(Records from a data source)
(* ===== verification/SettleTheorems.v ===== *)
(** * Settling a transaction

    The frame around an execution, the charges for pubdata, and the credits of fees
    and refunds: the parts that L1 and L2 transactions share. *)

From stdpp Require Import strings.
From S2P Require Import Prelude Resources U256 SystemInterface BootloaderErrors TxFormats.
From S2P Require Import EvmConstants Gas EvmState EvmLogic BootSystem IoLogic Hooks Runner RunnerTheorems TxSystem.
From S2P Require Import GasHelpers GasTheorems Transaction TxWellFormed TxWp TxFlow FlowTheorems ExecTheorems ProcessTx.

(** The relation of code inside a frame opened in [s0]. *)
Abbreviation within s0 := (λ _ s', moves s0 s').

Section Settle.
Context {R : Ruint} {RS : RuintSpec} {UZ : Usize} {FT : Features} {SYS : System}
  {LAWS : SystemLaws} {EXT : SystemExt} {XLAWS : SystemExtLaws} {TX : TxSystem} {TLAWS : TxSystemLaws}
  {CFG : ExecutionConfig} {TF : TxFeatures}.
#[local] Existing Instance system_keccak.

Definition is_internal (e : TxError) : Prop := match e with Internal _ => True | Validation _ => False end.

(** [s'] is inside the frame [h] opened in [s]. *)
Definition inside (h : Snapshot) (s s' : SysState * Res) : Prop := framed h s.1 s'.1 ∧ moves s s'.

Lemma inside_moves h s s1 s2 : inside h s s1 → moves s1 s2 → inside h s s2.
Proof.
  intros [H1 H2] H3. split; [|by etransitivity]. eapply framed_later; [done|apply H3].
Qed.

Lemma wp_open {E} (f : InternalError → E) s :
  wp moves (on_sys (map_err f start_io_frame)) s
    (λ h s', inside h s s' ∧ world s'.1 = world s.1 ∧ s'.2 = s.2) (λ e _, ∃ i, e = f i).
Proof.
  destruct (wp_start f s.1) as [H1 H2]. unfold wpf, on_sys, zoom.
  destruct (map_err f start_io_frame s.1) as [[h|e|] sys]; cbn in *; [| |done].
  - assert (moves s (sys, s.2)) as Hm by (split; [by apply later_later_tx|done]). by destruct H2 as (? & _ & ?).
  - split; [split; [by apply later_later_tx|done]|done].
Qed.

Lemma wp_close {E} (f : InternalError → E) (back : bool) h s0 s :
  inside h s0 s →
  wp (within s0) (on_sys (map_err f (finish_io_frame (if back then Some h else None)))) s
    (λ _ s', world s'.1 = (if back then world s0.1 else world s.1) ∧ s'.2 = s.2) (λ e _, ∃ i, e = f i).
Proof.
  intros [Hf (M1 & M2 & M3)]. unfold wpf, on_sys, zoom. destruct back.
  - destruct (wp_roll_back f h s0.1 s.1 Hf) as [[H1 _] H2].
    destruct (map_err f (finish_io_frame (Some h)) s.1) as [[a|e|] sys]; cbn in *; [..|done]; by split; [split|].
  - destruct (wp_keep f s.1) as [H1%later_later_tx H2].
    destruct (map_err f (finish_io_frame None) s.1) as [[a|e|] sys]; cbn in *; [..|done];
      (split; [split; [by transitivity s.1|done]|done]).
Qed.

Lemma wp_close_tx (back : bool) h s0 s :
  inside h s0 s →
  wp (within s0) (on_boot_tx (finish_global_frame (if back then Some h else None))) s
    (λ _ s', world s'.1 = (if back then world s0.1 else world s.1) ∧ s'.2 = s.2) (λ e _, is_internal e).
Proof.
  intros Hi. apply wp_map_err. eapply wp_conseq; [apply (wp_close _ back h); exact Hi|done|done].
Qed.

Lemma wp_open_tx s :
  wp moves (on_boot_tx start_global_frame) s
    (λ h s', inside h s s' ∧ world s'.1 = world s.1 ∧ s'.2 = s.2) (λ e _, is_internal e).
Proof. apply wp_map_err. eapply wp_conseq; [apply wp_open|done|done]. Qed.

(** Sequencing inside a frame. *)
Lemma wp_bind_within {E A B} s0 (m : M (SysState * Res) E A) (k : A → M (SysState * Res) E B) s Q1 X1 Q X :
  moves s0 s → wp moves m s Q1 X1 → (∀ a s1, moves s s1 → Q1 a s1 → wp (within s0) (k a) s1 Q X) →
  (∀ e s1, X1 e s1 → X e s1) → wp (within s0) (m ≫= k) s Q X.
Proof.
  intros H0 Hm Hk HX. eapply wp_bind_het; [exact Hm|exact Hk|done|].
  intros e s1 HT H1. split; [by etransitivity|auto].
Qed.

(** Leaving a frame. *)
Lemma wp_bind_leave {E A B} s0 (m : M (SysState * Res) E A) (k : A → M (SysState * Res) E B) s Q1 X1 Q X :
  wp (within s0) m s Q1 X1 → (∀ a s1, moves s0 s1 → Q1 a s1 → wp moves (k a) s1 Q X) →
  (∀ e s1, X1 e s1 → X e s1) → wp (within s0) (m ≫= k) s Q X.
Proof.
  intros Hm Hk HX. eapply wp_bind_het; [exact Hm|exact Hk| |].
  - cbv beta. intros s1 s2 H1 H2. by transitivity s1.
  - auto.
Qed.

Lemma wp_settle h s0 r info s :
  inside h s0 s →
  wp (within s0) (settle_frame h r info) s
    (λ o s', o = (if is_success r then Some info else None) ∧ s'.2 = s.2
       ∧ world s'.1 = if is_success r then world s.1 else world s0.1)
    (λ e _, is_internal e).
Proof.
  intros Hi. unfold settle_frame. destruct r as [o|o].
  - eapply wp_bind_leave; [apply (wp_close_tx false h); exact Hi| |done].
    intros u s1 _ [H1 H2]. by wp_return.
  - eapply wp_bind_leave; [apply (wp_close_tx true h); exact Hi| |done].
    intros u s1 _ [H1 H2]. by wp_return.
Qed.

Lemma exhaust_moves (s : SysState * Res) : res_wf s.2 → moves s (s.1, exhaust_ergs s.2).
Proof. intros [[H0 H1] H2]. split; [done|]. split; [done|]. intros _. split; [by unfold in_width|done]. Qed.

Lemma wp_revert_if_fatal h s0 e s :
  inside h s0 s → res_wf s.2 →
  wp (within s0) (revert_if_fatal h e) s (λ _ s', world s'.1 = world s0.1 ∧ res_wf s'.2)
    (λ e _, is_internal e).
Proof.
  intros Hi Hs. unfold revert_if_fatal. pose proof (exhaust_moves s Hs) as Hx.
  destruct (bootloader_root_cause e) as [[f|]| |]; try (split; [apply Hi|done]).
  eapply (wp_bind_within s0); [apply Hi|apply (wp_modify _ _ _ (λ _ s', s' = (s.1, exhaust_ergs s.2))); [exact Hx|reflexivity]| |]; [|intros e' s1 H; exact H].
  intros u s1 M1 ->.
  eapply wp_conseq; [apply (wp_close_tx true h); by eapply inside_moves|..]; cbv beta; [|done].
  intros v s2 _ [H1 H2]. split; [done|]. rewrite H2. by apply M1.
Qed.

(** ** Pubdata *)

Lemma wp_pubdata per base sys :
  is_u256 per →
  wp later (get_resources_to_charge_for_pubdata per base) sys
    (λ '(used, c) sys', sys' = sys ∧ e_left c = 0 ∧ res_wf c) (λ _ _, True).
Proof.
  intros Hp. unfold wpf, get_resources_to_charge_for_pubdata. rewrite tl_pubdata.
  pose proof (tl_pubdata_range (world sys)) as Hn. destruct (net_pubdata (world sys)) as [n|e|]; [|done|done].
  unfold checked_mul. destruct (checked 64 _) as [c|] eqn:E; [|done].
  apply checked_Some in E as [<- Hc]. cbn [fst snd]. split; [done|]. split_conj; [done..|]. split; [by unfold in_width|done].
Qed.

Lemma wp_pubdata_tx per base s :
  is_u256 per →
  wp moves (map_err tx_error_of_internal (on_sys (get_resources_to_charge_for_pubdata per base))) s
    (λ '(used, c) s', s' = s ∧ e_left c = 0 ∧ res_wf c) (λ e _, is_internal e).
Proof.
  intros Hp. apply wp_map_err, (wp_weaken spends); [apply spends_moves|]. apply wp_on_sys.
  eapply wp_conseq; [by apply wp_pubdata|..]; [|done]. intros [u c] s1 _ (-> & H). by destruct s.
Qed.

Lemma wp_pubdata_boot per base s :
  is_u256 per →
  wp moves (on_boot (map_err SLeafDefect (get_resources_to_charge_for_pubdata per base))) s
    (λ '(used, c) s', s' = s ∧ e_left c = 0 ∧ res_wf c) (λ _ _, True).
Proof.
  intros Hp. apply (wp_weaken spends); [apply spends_moves|]. apply wp_on_boot, wp_map_err.
  eapply wp_conseq; [by apply wp_pubdata|..]; [|done]. intros [u c] s1 _ (-> & H). by destruct s.
Qed.

Lemma wp_enough_boot per r base s :
  is_u256 per →
  wp moves (on_boot (map_err SLeafDefect (check_enough_resources_for_pubdata per r base))) s
    (λ '(enough, c, used) s', s' = s ∧ e_left c = 0 ∧ res_wf c) (λ _ _, True).
Proof.
  intros Hp. apply (wp_weaken spends); [apply spends_moves|]. apply wp_on_boot, wp_map_err.
  unfold check_enough_resources_for_pubdata. wp_step.
  - eapply wp_conseq; [by apply wp_pubdata|intros ? ? _ H; exact H|done].
  - intros [u c] s1 _ (-> & H). wp_return. by destruct s.
Qed.

(** What was withheld is given back. *)
Lemma reclaim_keeps (w r : Res) :
  e_left w = 0 → res_wf r → e_left (reclaim_withheld w r).2 = e_left r ∧ res_wf (reclaim_withheld w r).2.
Proof.
  intros Hw [He Hn]. destruct w as [[we] [wn]], r as [[e] [n]]. unfold e_left, n_left in *. cbn in *. subst we.
  erewrite Base_reclaim_withheld_run by reflexivity. cbn -[wrap]. rewrite Z.add_0_r, wrap_small by done.
  split; [done|]. split; [done|]. apply wrap_in_width. lia.
Qed.

Lemma reclaim_moves w (s : SysState * Res) :
  e_left w = 0 → res_wf s.2 → moves s (s.1, (reclaim_withheld w s.2).2).
Proof.
  intros Hw Hs. destruct (reclaim_keeps w s.2 Hw Hs) as [H1 H2]. split; [done|]. split; [|done]. cbn [snd]. lia.
Qed.

(** ** Credits *)

Definition credited (a v : Z) (w w' : World) : Prop :=
  is_u256 (balance w a + v) ∧ w' = set_balance SIMULATION a (balance w a + v) w.

Lemma wp_local_run {A E} r (m : M (SysState * Res) E A) sys Q X :
  res_wf r → wp spends m (sys, r) Q X →
  wp later (local_io r m) sys
    (λ '(x, r') sys', res_wf r' ∧ match x with inr a => Q a (sys', r') | inl e => X e (sys', r') end)
    (λ (e : BootloaderSubsystemError) _, False).
Proof.
  intros Hr [(H1 & _ & H3) H2]. unfold wpf, local_io.
  destruct (m (sys, r)) as [[a|e|] [sys' r']]; cbn in *; [..|done]; (split; [done|]); split; auto.
Qed.

Lemma infinite_wf : res_wf (FORMAL_INFINITE : Res).
Proof. by split; unfold in_width. Qed.

Lemma wp_pay_out ee a v overflow r sys :
  res_wf r → is_u256 v →
  wp later (pay ee a v overflow r) sys
    (λ r' sys', res_wf r' ∧ credited a v (world sys) (world sys')) (λ _ _, True).
Proof.
  intros Hr Hv. unfold pay. wp_step.
  { eapply wp_conseq; [apply wp_local_run; [done|apply (wp_update ee a v false SIMULATION (sys, r)); done]|..].
    - intros x s1 _ H. exact H.
    - done. }
  intros [[e|old] r'] s1 _ [Hr' H]; cbv beta iota.
  - destruct e as [[]|e|e|[]]; try by wp_fail. by destruct H.
  - wp_return. split; [done|]. apply H.
Qed.

Lemma wp_mint a v sim s :
  res_wf s.2 → is_u256 v →
  wp spends (mint_token v a sim) s
    (λ _ s', is_u256 (balance (world s.1) a + v)
       ∧ world s'.1 = set_balance sim a (balance (world s.1) a + v) (world s.1)) (λ _ _, True).
Proof.
  intros Hs Hv. unfold mint_token. wp_step.
  - apply wp_map_err. eapply wp_conseq; [by apply wp_update|..]; [intros ? ? _ H; exact H|done].
  - intros old s1 _ (_ & Hr & H). by wp_return.
Qed.

Lemma wp_mint_infinite a v r sys :
  res_wf r → is_u256 v →
  wp later (mint_infinite v a r) sys
    (λ r' sys', res_wf r' ∧ credited a v (world sys) (world sys')) (λ _ _, True).
Proof.
  intros Hr Hv. unfold mint_infinite. wp_step.
  { eapply wp_conseq; [apply wp_local_run; [done|apply (wp_mint a v SIMULATION (sys, r)); done]|..].
    - intros x s1 _ H. exact H.
    - done. }
  intros [[e|u] r'] s1 _ [Hr' H]; cbv beta iota; [by wp_fail|]. by wp_return.
Qed.

(** ** The settlement of an L2 transaction *)

(** What the operator gets for a unit of gas. *)
Definition operator_price (base_fee price : Z) : Z := if burn_base_fee then price - base_fee else price.

Definition settled (md : Metadata) (price from gas_limit used : Z) (w w' : World) : Prop :=
  ∃ w1, credited from (price * (gas_limit - used)) w w1
    ∧ credited (md_coinbase md) (operator_price (md_eip1559_basefee md) price * used) w1 w'.

Lemma later_block s s' :
  later_tx s s' → md_coinbase (sys_metadata s') = md_coinbase (sys_metadata s)
    ∧ md_eip1559_basefee (sys_metadata s') = md_eip1559_basefee (sys_metadata s).
Proof. by intros [[t ->] _]. Qed.

Section Refund.
Variables (t : RlpEncodedTransaction) (price native_per_gas native_per_pubdata : Z).
Hypothesis limit_ok : 0 ≤ rtx_gas_limit t < 2 ^ 62.
Hypothesis price_ok : is_u256 price.
Hypothesis per_gas_ok : is_u256 native_per_gas.
Hypothesis per_pubdata_ok : is_u256 native_per_pubdata.

Definition info_ok (info : option (Z * Res)) : Prop :=
  match info with Some (_, c) => e_left c = 0 | None => True end.

Lemma wp_gas_refund c s :
  e_left c = 0 → res_wf s.2 → e_left s.2 ≤ rtx_gas_limit t * ERGS_PER_GAS →
  wp moves (map_err SLeafDefect (compute_gas_refund c (rtx_gas_limit t) native_per_gas)) s
    (λ info s', s'.1 = s.1
       ∧ refund_exact (rtx_gas_limit t) native_per_gas c s.2 (get_refund_counter s.1) info)
    (λ (_ : BootloaderSubsystemError) _, True).
Proof.
  intros Hc Hs Hle. apply wp_map_err. destruct s as [sys r].
  destruct (gas_refund_spec (rtx_gas_limit t) native_per_gas c limit_ok per_gas_ok Hc sys r Hs Hle
    (tl_refunds sys)) as (info & r' & Hrun & Hx & He & Hwf).
  unfold wpf. rewrite Hrun. split; [|done]. split; [done|]. split; [|done]. cbn [snd] in *. rewrite He.
  destruct Hs as [[] _]. done.
Qed.

Lemma wp_refund_and_pay from ee vp info s :
  info_ok info → res_wf s.2 → e_left s.2 ≤ rtx_gas_limit t * ERGS_PER_GAS →
  wp moves (refund_transaction_and_pay_operator (TxRlp t) from price native_per_gas native_per_pubdata
              vp ee info) s
    (λ '(i, _) s', gas_used i + gas_refund i = rtx_gas_limit t ∧ 0 ≤ gas_used i ≤ rtx_gas_limit t
       ∧ settled (sys_metadata s.1) price from (rtx_gas_limit t) (gas_used i) (world s.1) (world s'.1)
       ∧ (burn_base_fee = true → md_eip1559_basefee (sys_metadata s.1) ≤ price))
    (λ _ _, True).
Proof.
  intros Hi Hs Hle. unfold refund_transaction_and_pay_operator. cbn [tx_gas_limit].
  eapply (wp_bind _ _ _ _ (λ '(p, c) s', e_left c = 0 ∧ s' = s)).
  { destruct info as [[p c]|]; [by wp_return|]. wp_step; [by apply wp_pubdata_boot|].
    intros [p c] s1 _ (-> & H & _). by wp_return. }
  intros [p c] s' _ [Hc ->]. cbv beta iota. wp_step; [by apply wp_gas_refund|].
  intros i s1 M1 [E1 Hx]. pose proof (rx_total _ _ _ _ _ _ Hx) as Hsum. pose proof (rx_ranges _ _ _ _ _ _ Hx) as Hrg.
  clear Hx.
  unfold internal. wp_step.
  { apply (wp_lift_opt _ _ _ _ (λ x s', x = price * (rtx_gas_limit t - gas_used i) ∧ is_u256 x ∧ s' = s1)); [done|].
    rewrite u_checked_mul_spec by (unfold in_width in *; lia). intros x [<- Hx]%checked_Some.
    split_conj; [lia|done..]. }
  intros x s' _ (Hx & Hx' & ->). wp_pure.
  eapply (wp_bind _ _ _ _ (λ p s', p = operator_price (md_eip1559_basefee (sys_metadata s.1)) price ∧ is_u256 p
    ∧ (burn_base_fee = true → md_eip1559_basefee (sys_metadata s.1) ≤ price) ∧ s' = s1)).
  { rewrite E1. pose proof (mo_basefee _ (sl_metadata s.1)) as Hbf. unfold operator_price. destruct burn_base_fee; [|by wp_return].
    apply wp_lift_opt; [typeclasses eauto|done|]. rewrite u_checked_sub_spec by done.
    intros q [<- Hq]%checked_Some. split_conj; try done. unfold in_width in *. lia. }
  intros q s' _ (Hq & Hq' & Hb & ->). wp_step.
  { apply (wp_lift_opt _ _ _ _ (λ y s', y = q * gas_used i ∧ is_u256 y ∧ s' = s1)); [done|].
    rewrite u_checked_mul_spec by (unfold in_width in *; lia). intros y [<- Hy]%checked_Some.
    split_conj; [lia|done..]. }
  intros y s' _ (Hy & Hy' & ->).
  assert (∀ ee a v o r s, res_wf r → is_u256 v → wp moves (on_boot (pay ee a v o r)) s
    (λ r' s', res_wf r' ∧ credited a v (world s.1) (world s'.1)) (λ _ _, True)) as Hpay.
  { intros. apply (wp_weaken spends); [apply spends_moves|]. by apply wp_on_boot, wp_pay_out. }
  wp_step; [apply Hpay; [apply infinite_wf|done]|]. intros r2 s2 M2 [Hr2 Hw2]. wp_pure.
  destruct (later_block s1.1 s2.1) as [-> _]; [apply M2|].
  wp_step; [by apply Hpay|]. intros r3 s3 M3 [_ Hw3]. wp_return. split_conj; try done; try lia.
  exists (world s2.1). rewrite <- Hq, <- Hy, <- Hx, <- E1. done.
Qed.
End Refund.
End Settle.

Task prompt: Of all the entries above, how many lines contain "None"? Give the number alone.

Final answer: 5